» Record excerpts
_ _ _ _ _
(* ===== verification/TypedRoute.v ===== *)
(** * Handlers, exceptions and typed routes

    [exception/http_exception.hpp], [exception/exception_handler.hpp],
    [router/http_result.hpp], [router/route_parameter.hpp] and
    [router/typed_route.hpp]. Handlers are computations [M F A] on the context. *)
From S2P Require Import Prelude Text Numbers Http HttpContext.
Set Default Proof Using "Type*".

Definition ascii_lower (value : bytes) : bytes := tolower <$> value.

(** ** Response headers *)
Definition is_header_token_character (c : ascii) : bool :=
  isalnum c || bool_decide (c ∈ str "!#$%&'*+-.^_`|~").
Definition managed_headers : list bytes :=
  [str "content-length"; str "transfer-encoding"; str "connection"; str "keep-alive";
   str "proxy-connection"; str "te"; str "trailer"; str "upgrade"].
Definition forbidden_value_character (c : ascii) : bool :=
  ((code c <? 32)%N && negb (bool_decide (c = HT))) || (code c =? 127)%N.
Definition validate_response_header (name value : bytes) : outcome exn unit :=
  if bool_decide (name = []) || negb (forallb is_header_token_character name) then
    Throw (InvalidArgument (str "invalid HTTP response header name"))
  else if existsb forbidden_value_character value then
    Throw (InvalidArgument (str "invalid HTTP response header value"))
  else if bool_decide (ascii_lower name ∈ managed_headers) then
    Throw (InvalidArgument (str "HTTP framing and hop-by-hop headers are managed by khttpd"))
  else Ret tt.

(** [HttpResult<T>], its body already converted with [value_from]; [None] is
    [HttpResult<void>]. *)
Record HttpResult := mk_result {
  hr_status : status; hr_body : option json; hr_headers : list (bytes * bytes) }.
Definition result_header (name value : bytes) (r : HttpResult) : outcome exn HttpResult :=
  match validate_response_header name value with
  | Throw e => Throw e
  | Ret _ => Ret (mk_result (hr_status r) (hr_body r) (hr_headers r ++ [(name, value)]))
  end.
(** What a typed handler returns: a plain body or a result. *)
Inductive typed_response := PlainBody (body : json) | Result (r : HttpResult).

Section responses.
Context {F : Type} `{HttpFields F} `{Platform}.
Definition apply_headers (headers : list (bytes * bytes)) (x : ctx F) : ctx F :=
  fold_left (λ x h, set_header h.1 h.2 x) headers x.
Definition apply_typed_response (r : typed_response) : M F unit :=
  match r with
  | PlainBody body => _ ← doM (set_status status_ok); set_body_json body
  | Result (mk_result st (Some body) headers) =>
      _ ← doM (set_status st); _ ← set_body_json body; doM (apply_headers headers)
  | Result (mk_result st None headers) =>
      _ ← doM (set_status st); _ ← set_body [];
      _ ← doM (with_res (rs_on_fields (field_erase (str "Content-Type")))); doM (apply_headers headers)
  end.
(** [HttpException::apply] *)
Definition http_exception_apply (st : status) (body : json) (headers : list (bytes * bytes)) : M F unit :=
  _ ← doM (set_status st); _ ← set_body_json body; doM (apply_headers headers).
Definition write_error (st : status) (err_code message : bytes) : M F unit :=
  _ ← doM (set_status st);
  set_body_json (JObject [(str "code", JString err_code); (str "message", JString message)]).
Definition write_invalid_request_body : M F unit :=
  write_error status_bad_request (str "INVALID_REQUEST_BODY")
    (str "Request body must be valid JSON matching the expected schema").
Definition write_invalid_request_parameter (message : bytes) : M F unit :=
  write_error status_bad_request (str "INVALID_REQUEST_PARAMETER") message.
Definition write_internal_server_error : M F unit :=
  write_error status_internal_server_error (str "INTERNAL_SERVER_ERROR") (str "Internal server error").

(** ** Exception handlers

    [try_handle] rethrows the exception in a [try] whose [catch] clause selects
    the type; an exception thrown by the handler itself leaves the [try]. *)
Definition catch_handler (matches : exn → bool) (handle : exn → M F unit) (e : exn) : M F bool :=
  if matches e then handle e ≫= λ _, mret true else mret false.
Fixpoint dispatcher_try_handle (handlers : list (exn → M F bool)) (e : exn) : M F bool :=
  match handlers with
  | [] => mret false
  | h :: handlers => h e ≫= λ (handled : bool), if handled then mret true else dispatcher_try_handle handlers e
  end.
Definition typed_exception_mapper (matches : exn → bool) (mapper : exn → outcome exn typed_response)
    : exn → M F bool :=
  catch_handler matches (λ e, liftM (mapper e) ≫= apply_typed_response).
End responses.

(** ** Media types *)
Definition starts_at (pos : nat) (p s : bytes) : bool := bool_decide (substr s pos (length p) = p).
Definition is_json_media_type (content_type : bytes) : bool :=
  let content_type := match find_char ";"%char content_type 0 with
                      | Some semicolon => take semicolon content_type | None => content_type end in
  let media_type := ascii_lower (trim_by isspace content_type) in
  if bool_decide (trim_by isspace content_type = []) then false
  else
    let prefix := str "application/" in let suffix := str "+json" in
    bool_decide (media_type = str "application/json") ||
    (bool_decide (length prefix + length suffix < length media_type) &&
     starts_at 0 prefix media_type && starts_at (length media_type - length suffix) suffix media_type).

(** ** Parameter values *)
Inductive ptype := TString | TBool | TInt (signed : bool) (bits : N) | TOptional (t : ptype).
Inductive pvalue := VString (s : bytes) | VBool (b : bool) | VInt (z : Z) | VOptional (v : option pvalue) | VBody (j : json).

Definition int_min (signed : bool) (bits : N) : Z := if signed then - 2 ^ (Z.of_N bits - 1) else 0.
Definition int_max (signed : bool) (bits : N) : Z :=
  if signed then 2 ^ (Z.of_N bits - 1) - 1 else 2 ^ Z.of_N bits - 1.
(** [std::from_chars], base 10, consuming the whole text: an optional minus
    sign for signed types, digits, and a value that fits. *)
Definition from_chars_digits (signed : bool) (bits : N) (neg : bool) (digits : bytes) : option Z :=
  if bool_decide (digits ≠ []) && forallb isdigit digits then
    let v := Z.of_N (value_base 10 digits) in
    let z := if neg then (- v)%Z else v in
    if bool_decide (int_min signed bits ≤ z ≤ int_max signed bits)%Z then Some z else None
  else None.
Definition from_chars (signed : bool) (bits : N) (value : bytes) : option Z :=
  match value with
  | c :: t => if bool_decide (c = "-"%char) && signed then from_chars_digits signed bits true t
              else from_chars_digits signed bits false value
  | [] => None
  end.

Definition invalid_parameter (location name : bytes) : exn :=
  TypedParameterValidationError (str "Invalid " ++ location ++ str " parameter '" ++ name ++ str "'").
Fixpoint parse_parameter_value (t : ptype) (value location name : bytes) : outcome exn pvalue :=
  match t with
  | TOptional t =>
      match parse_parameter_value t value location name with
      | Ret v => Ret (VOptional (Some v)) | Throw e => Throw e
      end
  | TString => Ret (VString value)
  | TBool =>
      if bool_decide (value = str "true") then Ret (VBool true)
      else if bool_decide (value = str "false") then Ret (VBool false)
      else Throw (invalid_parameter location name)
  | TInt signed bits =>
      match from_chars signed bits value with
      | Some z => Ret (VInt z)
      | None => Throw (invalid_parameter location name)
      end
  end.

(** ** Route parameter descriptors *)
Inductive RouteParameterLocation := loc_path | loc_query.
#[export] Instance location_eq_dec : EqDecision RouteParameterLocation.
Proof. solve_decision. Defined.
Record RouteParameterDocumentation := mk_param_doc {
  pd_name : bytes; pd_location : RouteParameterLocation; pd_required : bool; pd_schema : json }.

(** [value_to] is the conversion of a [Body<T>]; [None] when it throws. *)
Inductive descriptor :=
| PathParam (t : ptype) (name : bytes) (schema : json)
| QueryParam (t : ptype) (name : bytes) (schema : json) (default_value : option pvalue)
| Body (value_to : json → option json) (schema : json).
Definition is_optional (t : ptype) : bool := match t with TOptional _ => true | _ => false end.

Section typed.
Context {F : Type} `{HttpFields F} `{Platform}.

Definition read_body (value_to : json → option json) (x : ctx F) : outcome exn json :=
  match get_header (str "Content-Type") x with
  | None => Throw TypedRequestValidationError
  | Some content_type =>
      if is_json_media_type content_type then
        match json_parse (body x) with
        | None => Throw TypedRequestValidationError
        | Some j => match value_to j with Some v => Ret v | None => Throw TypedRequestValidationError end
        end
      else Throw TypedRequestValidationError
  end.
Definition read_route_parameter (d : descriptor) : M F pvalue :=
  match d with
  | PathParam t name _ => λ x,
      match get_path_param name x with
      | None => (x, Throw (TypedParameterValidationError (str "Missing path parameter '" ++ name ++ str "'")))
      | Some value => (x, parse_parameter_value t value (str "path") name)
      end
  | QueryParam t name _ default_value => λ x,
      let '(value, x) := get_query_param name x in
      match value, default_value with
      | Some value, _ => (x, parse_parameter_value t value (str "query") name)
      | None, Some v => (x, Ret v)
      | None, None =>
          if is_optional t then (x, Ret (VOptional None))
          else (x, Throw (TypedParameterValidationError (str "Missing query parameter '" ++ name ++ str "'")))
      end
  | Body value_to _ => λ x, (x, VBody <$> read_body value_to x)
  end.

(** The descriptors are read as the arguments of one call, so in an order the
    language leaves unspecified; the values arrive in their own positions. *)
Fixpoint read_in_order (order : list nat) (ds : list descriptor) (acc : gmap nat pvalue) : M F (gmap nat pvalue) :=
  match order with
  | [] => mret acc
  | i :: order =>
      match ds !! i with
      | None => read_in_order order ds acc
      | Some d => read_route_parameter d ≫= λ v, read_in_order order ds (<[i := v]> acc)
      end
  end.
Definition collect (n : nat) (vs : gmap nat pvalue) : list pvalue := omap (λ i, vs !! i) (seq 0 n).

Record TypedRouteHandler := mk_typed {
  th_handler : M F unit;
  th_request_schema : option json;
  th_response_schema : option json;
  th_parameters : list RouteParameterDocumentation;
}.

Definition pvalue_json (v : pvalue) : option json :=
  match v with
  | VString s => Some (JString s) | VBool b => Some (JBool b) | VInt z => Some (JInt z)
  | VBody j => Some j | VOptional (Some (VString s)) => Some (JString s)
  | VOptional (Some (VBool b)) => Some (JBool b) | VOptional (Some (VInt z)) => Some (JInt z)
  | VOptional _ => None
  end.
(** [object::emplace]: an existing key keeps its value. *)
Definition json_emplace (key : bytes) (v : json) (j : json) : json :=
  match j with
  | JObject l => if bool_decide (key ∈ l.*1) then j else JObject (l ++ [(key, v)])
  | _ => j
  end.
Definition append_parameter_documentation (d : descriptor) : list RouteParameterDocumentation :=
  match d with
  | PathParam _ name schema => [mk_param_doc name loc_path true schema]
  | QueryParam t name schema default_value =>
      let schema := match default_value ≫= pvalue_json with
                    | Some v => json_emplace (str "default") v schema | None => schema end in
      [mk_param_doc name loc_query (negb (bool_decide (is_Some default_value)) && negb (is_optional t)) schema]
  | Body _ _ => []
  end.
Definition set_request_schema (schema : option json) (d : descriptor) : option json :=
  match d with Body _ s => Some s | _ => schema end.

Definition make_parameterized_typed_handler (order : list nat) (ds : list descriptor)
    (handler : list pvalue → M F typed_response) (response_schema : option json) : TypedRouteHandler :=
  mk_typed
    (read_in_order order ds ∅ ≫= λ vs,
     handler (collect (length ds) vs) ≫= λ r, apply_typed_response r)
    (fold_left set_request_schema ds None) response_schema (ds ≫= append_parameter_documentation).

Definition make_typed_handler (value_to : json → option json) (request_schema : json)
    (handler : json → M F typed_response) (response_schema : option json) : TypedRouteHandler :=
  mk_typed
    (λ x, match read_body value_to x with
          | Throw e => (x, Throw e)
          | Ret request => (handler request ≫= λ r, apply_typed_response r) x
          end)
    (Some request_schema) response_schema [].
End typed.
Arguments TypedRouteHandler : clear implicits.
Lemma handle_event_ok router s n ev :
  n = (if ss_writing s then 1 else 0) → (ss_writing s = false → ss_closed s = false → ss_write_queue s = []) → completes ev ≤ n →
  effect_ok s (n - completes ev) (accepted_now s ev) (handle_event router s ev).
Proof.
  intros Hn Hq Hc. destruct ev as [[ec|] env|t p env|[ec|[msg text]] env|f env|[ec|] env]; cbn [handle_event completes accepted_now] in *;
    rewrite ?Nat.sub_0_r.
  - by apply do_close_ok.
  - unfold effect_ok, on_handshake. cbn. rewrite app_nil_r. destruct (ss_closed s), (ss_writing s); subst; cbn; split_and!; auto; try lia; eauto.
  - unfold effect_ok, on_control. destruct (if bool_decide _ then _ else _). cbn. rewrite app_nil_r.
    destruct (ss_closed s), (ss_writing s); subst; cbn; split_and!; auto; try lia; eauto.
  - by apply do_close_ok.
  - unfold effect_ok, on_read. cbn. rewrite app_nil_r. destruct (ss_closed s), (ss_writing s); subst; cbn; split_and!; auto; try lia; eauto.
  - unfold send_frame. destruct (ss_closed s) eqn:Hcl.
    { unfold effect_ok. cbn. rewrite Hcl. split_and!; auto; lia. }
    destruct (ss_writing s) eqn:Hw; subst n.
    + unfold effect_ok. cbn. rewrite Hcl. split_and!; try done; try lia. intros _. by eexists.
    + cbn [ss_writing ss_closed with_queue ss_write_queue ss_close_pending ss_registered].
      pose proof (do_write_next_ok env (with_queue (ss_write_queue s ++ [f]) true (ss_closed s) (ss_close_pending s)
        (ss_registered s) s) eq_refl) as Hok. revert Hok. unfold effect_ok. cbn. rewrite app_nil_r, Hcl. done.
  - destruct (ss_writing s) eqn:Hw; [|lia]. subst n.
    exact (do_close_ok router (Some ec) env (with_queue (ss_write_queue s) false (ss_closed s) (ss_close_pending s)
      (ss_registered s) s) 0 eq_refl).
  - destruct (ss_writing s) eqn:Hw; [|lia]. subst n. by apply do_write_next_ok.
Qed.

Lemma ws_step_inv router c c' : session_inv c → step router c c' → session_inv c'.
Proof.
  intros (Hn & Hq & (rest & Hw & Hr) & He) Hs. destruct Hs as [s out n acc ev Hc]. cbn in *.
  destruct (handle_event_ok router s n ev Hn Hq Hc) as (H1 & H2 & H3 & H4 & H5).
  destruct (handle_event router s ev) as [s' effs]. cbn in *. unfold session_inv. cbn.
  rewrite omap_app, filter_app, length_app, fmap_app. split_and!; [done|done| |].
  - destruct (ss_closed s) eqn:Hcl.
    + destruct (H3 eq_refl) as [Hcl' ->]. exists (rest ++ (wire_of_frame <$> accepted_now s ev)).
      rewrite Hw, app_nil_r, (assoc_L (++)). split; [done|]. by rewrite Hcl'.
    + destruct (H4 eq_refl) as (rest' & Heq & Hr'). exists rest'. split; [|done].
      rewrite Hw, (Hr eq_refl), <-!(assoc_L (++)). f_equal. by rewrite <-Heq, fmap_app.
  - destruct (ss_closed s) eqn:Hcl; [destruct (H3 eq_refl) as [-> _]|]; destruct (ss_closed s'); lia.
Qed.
_ _ _ _ _
» Work task
Report how many lines of the data above include "JString", giving the number and no other words.

» Exercise answer
3